(* ===== verification/Membership.v ===== *)
(** * Membership: the list of peers

    The functions of raft_server.c and raft_server_properties.c that search and
    change the list of nodes, and the configuration changes that log entries
    make ([raft_offer_log], [raft_pop_log]). *)
From S2P Require Import Prelude Contiki Types Node.

Section Membership.
Context {T : CTarget} {C : Contiki} {U : User}.

(** ** Searching the list *)

Definition raft_get_nodeid : M world Z :=
  let! me := gets srv in
  match node me with
  | None => ret (-1)
  | Some _ => raft_node_get_id (node me)
  end.

Definition raft_get_num_nodes : M world Z := gets (fun w => num_nodes (srv w)).

(** [node == list item], as a test on pointers *)
Definition is_self_ptr (me : raft_server_private_t) (a : addr) : bool :=
  bool_decide (node me = Some a).

Definition raft_get_num_voting_nodes : M world Z :=
  let! me := gets srv in
  count_from 0 (nodes_list me) (fun a =>
    let! act := raft_node_is_active (Some a) in
    if act : bool then raft_node_is_voting (Some a) else ret false).

Definition raft_get_node (nodeid : Z) : M world ptr :=
  let! me := gets srv in
  find_first (nodes_list me) (fun a =>
    let! i := raft_node_get_id (Some a) in ret (nodeid =? i)).

Definition raft_get_my_node : M world ptr :=
  let! me := gets srv in
  find_first (nodes_list me) (fun a =>
    let! self := raft_get_nodeid in
    let! i := raft_node_get_id (Some a) in ret (self =? i)).

(** [i] counts up to [num_nodes]; the loop returns at the item where it
    equals [idx]. *)
Fixpoint node_from_idx (l : list addr) (i n idx : Z) : ptr :=
  match l with
  | [] => None
  | a :: l' =>
      if i <? n then if i =? idx then Some a else node_from_idx l' (i + 1) n idx
      else None
  end.
Definition raft_get_node_from_idx (idx : Z) : M world ptr :=
  let! me := gets srv in ret (node_from_idx (nodes_list me) 0 (num_nodes me) idx).

Definition raft_get_nvotes_for_me : M world Z :=
  let! me := gets srv in
  let! votes := count_from 0 (nodes_list me) (fun a =>
    if is_self_ptr me a then ret false
    else
      let! act := raft_node_is_active (Some a) in
      if negb act then ret false
      else
        let! voting := raft_node_is_voting (Some a) in
        if negb voting then ret false else raft_node_has_vote_for_me (Some a)) in
  let! self := raft_get_nodeid in
  ret (if voted_for me =? self then votes + 1 else votes).

(** ** Changing the list *)

Definition raft_add_node (id : Z) (is_self : bool) : M world ptr :=
  let! found := raft_get_node id in
  match found with
  | Some _ =>
      let! voting := raft_node_is_voting found in
      if negb voting then exec! raft_node_set_voting found true in ret found
      else ret None
  | None =>
      let! p := raft_node_new id in
      match p with
      | None => ret None
      | Some a =>
          exec! upd_srv (fun me => with_nodes_list (list_add (nodes_list me) a) me) in
          let! me := gets srv in
          let! n := int_chk (num_nodes me + 1) in
          exec! upd_srv (with_num_nodes n) in
          exec! when is_self (upd_srv (with_node p)) in
          ret p
      end
  end.

Definition raft_add_non_voting_node (id : Z) (is_self : bool) : M world ptr :=
  let! found := raft_get_node id in
  match found with
  | Some _ => ret None
  | None =>
      let! p := raft_add_node id is_self in
      match p with
      | None => ret None
      | Some _ => exec! raft_node_set_voting p false in ret p
      end
  end.

(** [list_remove] is given the first item of the list in the place of the
    list: the list that starts at the link of that item is the tail, and the
    call reads through a null pointer when there is no first item. *)
Definition raft_remove_node (p : ptr) : M world unit :=
  exec! assert_ (bool_decide (is_Some p)) in
  let! me := gets srv in
  exec! match nodes_list me with
        | [] => raise NullDeref
        | h :: rest => upd_srv (with_nodes_list (h :: list_remove rest p))
        end in
  let! n := int_chk (num_nodes me - 1) in
  exec! upd_srv (with_num_nodes n) in
  raft_node_free p.

(** ** Configuration changes in the log *)

Definition raft_entry_is_voting_cfg_change (ety : raft_entry_t) : bool :=
  (RAFT_LOGTYPE_ADD_NODE =? ety_type ety) || (RAFT_LOGTYPE_DEMOTE_NODE =? ety_type ety).

Definition raft_entry_is_cfg_change (ety : raft_entry_t) : bool :=
  (RAFT_LOGTYPE_ADD_NODE =? ety_type ety)
  || (RAFT_LOGTYPE_ADD_NONVOTING_NODE =? ety_type ety)
  || (RAFT_LOGTYPE_DEMOTE_NODE =? ety_type ety)
  || (RAFT_LOGTYPE_REMOVE_NODE =? ety_type ety).

(** [me->cb.log_get_node_id(me_, udata, ety, idx)] *)
Definition call_log_get_node_id (ety : raft_entry_t) (idx : Z) : M world Z :=
  let! me := gets srv in
  let! f := non_null (log_get_node_id (cb me)) in
  call (fun u => f u ety idx).

Definition raft_offer_log (p : ptr) (idx : Z) : M world unit :=
  let! ety := entry_get p in
  if negb (raft_entry_is_cfg_change ety) then ret tt
  else
    let! node_id := call_log_get_node_id ety idx in
    let! node := raft_get_node node_id in
    let! self := raft_get_nodeid in
    let is_self := node_id =? self in
    if ety_type ety =? RAFT_LOGTYPE_ADD_NONVOTING_NODE then
      if negb is_self then
        match node with
        | Some _ =>
            let! act := raft_node_is_active node in
            when (negb act) (raft_node_set_active node true)
        | None =>
            let! node := raft_add_non_voting_node node_id is_self in
            assert_ (bool_decide (is_Some node))
        end
      else ret tt
    else if ety_type ety =? RAFT_LOGTYPE_ADD_NODE then
      let! node := raft_add_node node_id is_self in
      exec! assert_ (bool_decide (is_Some node)) in
      let! voting := raft_node_is_voting node in
      assert_ voting
    else if ety_type ety =? RAFT_LOGTYPE_DEMOTE_NODE then
      when (bool_decide (is_Some node)) (raft_node_set_voting node false)
    else if ety_type ety =? RAFT_LOGTYPE_REMOVE_NODE then
      when (bool_decide (is_Some node)) (raft_node_set_active node false)
    else raise AssertFailed.

Definition raft_pop_log (p : ptr) (idx : Z) : M world unit :=
  let! ety := entry_get p in
  if negb (raft_entry_is_cfg_change ety) then ret tt
  else
    let! node_id := call_log_get_node_id ety idx in
    if ety_type ety =? RAFT_LOGTYPE_DEMOTE_NODE then
      let! node := raft_get_node node_id in raft_node_set_voting node true
    else if ety_type ety =? RAFT_LOGTYPE_REMOVE_NODE then
      let! node := raft_get_node node_id in raft_node_set_active node true
    else if ety_type ety =? RAFT_LOGTYPE_ADD_NONVOTING_NODE then
      let! self := raft_get_nodeid in
      let is_self := node_id =? self in
      let! node := raft_get_node node_id in
      exec! raft_remove_node node in
      when is_self (raise AssertFailed)
    else if ety_type ety =? RAFT_LOGTYPE_ADD_NODE then
      let! node := raft_get_node node_id in raft_node_set_voting node false
    else raise AssertFailed.
End Membership.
------------------------------------------------
YOUR TASK:
Reproduce, exactly, all the lines shown above.

REPLY:
(* ===== verification/Membership.v ===== *)
(** * Membership: the list of peers

    The functions of raft_server.c and raft_server_properties.c that search and
    change the list of nodes, and the configuration changes that log entries
    make ([raft_offer_log], [raft_pop_log]). *)
From S2P Require Import Prelude Contiki Types Node.

Section Membership.
Context {T : CTarget} {C : Contiki} {U : User}.

(** ** Searching the list *)

Definition raft_get_nodeid : M world Z :=
  let! me := gets srv in
  match node me with
  | None => ret (-1)
  | Some _ => raft_node_get_id (node me)
  end.

Definition raft_get_num_nodes : M world Z := gets (fun w => num_nodes (srv w)).

(** [node == list item], as a test on pointers *)
Definition is_self_ptr (me : raft_server_private_t) (a : addr) : bool :=
  bool_decide (node me = Some a).

Definition raft_get_num_voting_nodes : M world Z :=
  let! me := gets srv in
  count_from 0 (nodes_list me) (fun a =>
    let! act := raft_node_is_active (Some a) in
    if act : bool then raft_node_is_voting (Some a) else ret false).

Definition raft_get_node (nodeid : Z) : M world ptr :=
  let! me := gets srv in
  find_first (nodes_list me) (fun a =>
    let! i := raft_node_get_id (Some a) in ret (nodeid =? i)).

Definition raft_get_my_node : M world ptr :=
  let! me := gets srv in
  find_first (nodes_list me) (fun a =>
    let! self := raft_get_nodeid in
    let! i := raft_node_get_id (Some a) in ret (self =? i)).

(** [i] counts up to [num_nodes]; the loop returns at the item where it
    equals [idx]. *)
Fixpoint node_from_idx (l : list addr) (i n idx : Z) : ptr :=
  match l with
  | [] => None
  | a :: l' =>
      if i <? n then if i =? idx then Some a else node_from_idx l' (i + 1) n idx
      else None
  end.
Definition raft_get_node_from_idx (idx : Z) : M world ptr :=
  let! me := gets srv in ret (node_from_idx (nodes_list me) 0 (num_nodes me) idx).

Definition raft_get_nvotes_for_me : M world Z :=
  let! me := gets srv in
  let! votes := count_from 0 (nodes_list me) (fun a =>
    if is_self_ptr me a then ret false
    else
      let! act := raft_node_is_active (Some a) in
      if negb act then ret false
      else
        let! voting := raft_node_is_voting (Some a) in
        if negb voting then ret false else raft_node_has_vote_for_me (Some a)) in
  let! self := raft_get_nodeid in
  ret (if voted_for me =? self then votes + 1 else votes).

(** ** Changing the list *)

Definition raft_add_node (id : Z) (is_self : bool) : M world ptr :=
  let! found := raft_get_node id in
  match found with
  | Some _ =>
      let! voting := raft_node_is_voting found in
      if negb voting then exec! raft_node_set_voting found true in ret found
      else ret None
  | None =>
      let! p := raft_node_new id in
      match p with
      | None => ret None
      | Some a =>
          exec! upd_srv (fun me => with_nodes_list (list_add (nodes_list me) a) me) in
          let! me := gets srv in
          let! n := int_chk (num_nodes me + 1) in
          exec! upd_srv (with_num_nodes n) in
          exec! when is_self (upd_srv (with_node p)) in
          ret p
      end
  end.

Definition raft_add_non_voting_node (id : Z) (is_self : bool) : M world ptr :=
  let! found := raft_get_node id in
  match found with
  | Some _ => ret None
  | None =>
      let! p := raft_add_node id is_self in
      match p with
      | None => ret None
      | Some _ => exec! raft_node_set_voting p false in ret p
      end
  end.

(** [list_remove] is given the first item of the list in the place of the
    list: the list that starts at the link of that item is the tail, and the
    call reads through a null pointer when there is no first item. *)
Definition raft_remove_node (p : ptr) : M world unit :=
  exec! assert_ (bool_decide (is_Some p)) in
  let! me := gets srv in
  exec! match nodes_list me with
        | [] => raise NullDeref
        | h :: rest => upd_srv (with_nodes_list (h :: list_remove rest p))
        end in
  let! n := int_chk (num_nodes me - 1) in
  exec! upd_srv (with_num_nodes n) in
  raft_node_free p.

(** ** Configuration changes in the log *)

Definition raft_entry_is_voting_cfg_change (ety : raft_entry_t) : bool :=
  (RAFT_LOGTYPE_ADD_NODE =? ety_type ety) || (RAFT_LOGTYPE_DEMOTE_NODE =? ety_type ety).

Definition raft_entry_is_cfg_change (ety : raft_entry_t) : bool :=
  (RAFT_LOGTYPE_ADD_NODE =? ety_type ety)
  || (RAFT_LOGTYPE_ADD_NONVOTING_NODE =? ety_type ety)
  || (RAFT_LOGTYPE_DEMOTE_NODE =? ety_type ety)
  || (RAFT_LOGTYPE_REMOVE_NODE =? ety_type ety).

(** [me->cb.log_get_node_id(me_, udata, ety, idx)] *)
Definition call_log_get_node_id (ety : raft_entry_t) (idx : Z) : M world Z :=
  let! me := gets srv in
  let! f := non_null (log_get_node_id (cb me)) in
  call (fun u => f u ety idx).

Definition raft_offer_log (p : ptr) (idx : Z) : M world unit :=
  let! ety := entry_get p in
  if negb (raft_entry_is_cfg_change ety) then ret tt
  else
    let! node_id := call_log_get_node_id ety idx in
    let! node := raft_get_node node_id in
    let! self := raft_get_nodeid in
    let is_self := node_id =? self in
    if ety_type ety =? RAFT_LOGTYPE_ADD_NONVOTING_NODE then
      if negb is_self then
        match node with
        | Some _ =>
            let! act := raft_node_is_active node in
            when (negb act) (raft_node_set_active node true)
        | None =>
            let! node := raft_add_non_voting_node node_id is_self in
            assert_ (bool_decide (is_Some node))
        end
      else ret tt
    else if ety_type ety =? RAFT_LOGTYPE_ADD_NODE then
      let! node := raft_add_node node_id is_self in
      exec! assert_ (bool_decide (is_Some node)) in
      let! voting := raft_node_is_voting node in
      assert_ voting
    else if ety_type ety =? RAFT_LOGTYPE_DEMOTE_NODE then
      when (bool_decide (is_Some node)) (raft_node_set_voting node false)
    else if ety_type ety =? RAFT_LOGTYPE_REMOVE_NODE then
      when (bool_decide (is_Some node)) (raft_node_set_active node false)
    else raise AssertFailed.

Definition raft_pop_log (p : ptr) (idx : Z) : M world unit :=
  let! ety := entry_get p in
  if negb (raft_entry_is_cfg_change ety) then ret tt
  else
    let! node_id := call_log_get_node_id ety idx in
    if ety_type ety =? RAFT_LOGTYPE_DEMOTE_NODE then
      let! node := raft_get_node node_id in raft_node_set_voting node true
    else if ety_type ety =? RAFT_LOGTYPE_REMOVE_NODE then
      let! node := raft_get_node node_id in raft_node_set_active node true
    else if ety_type ety =? RAFT_LOGTYPE_ADD_NONVOTING_NODE then
      let! self := raft_get_nodeid in
      let is_self := node_id =? self in
      let! node := raft_get_node node_id in
      exec! raft_remove_node node in
      when is_self (raise AssertFailed)
    else if ety_type ety =? RAFT_LOGTYPE_ADD_NODE then
      let! node := raft_get_node node_id in raft_node_set_voting node false
    else raise AssertFailed.
End Membership.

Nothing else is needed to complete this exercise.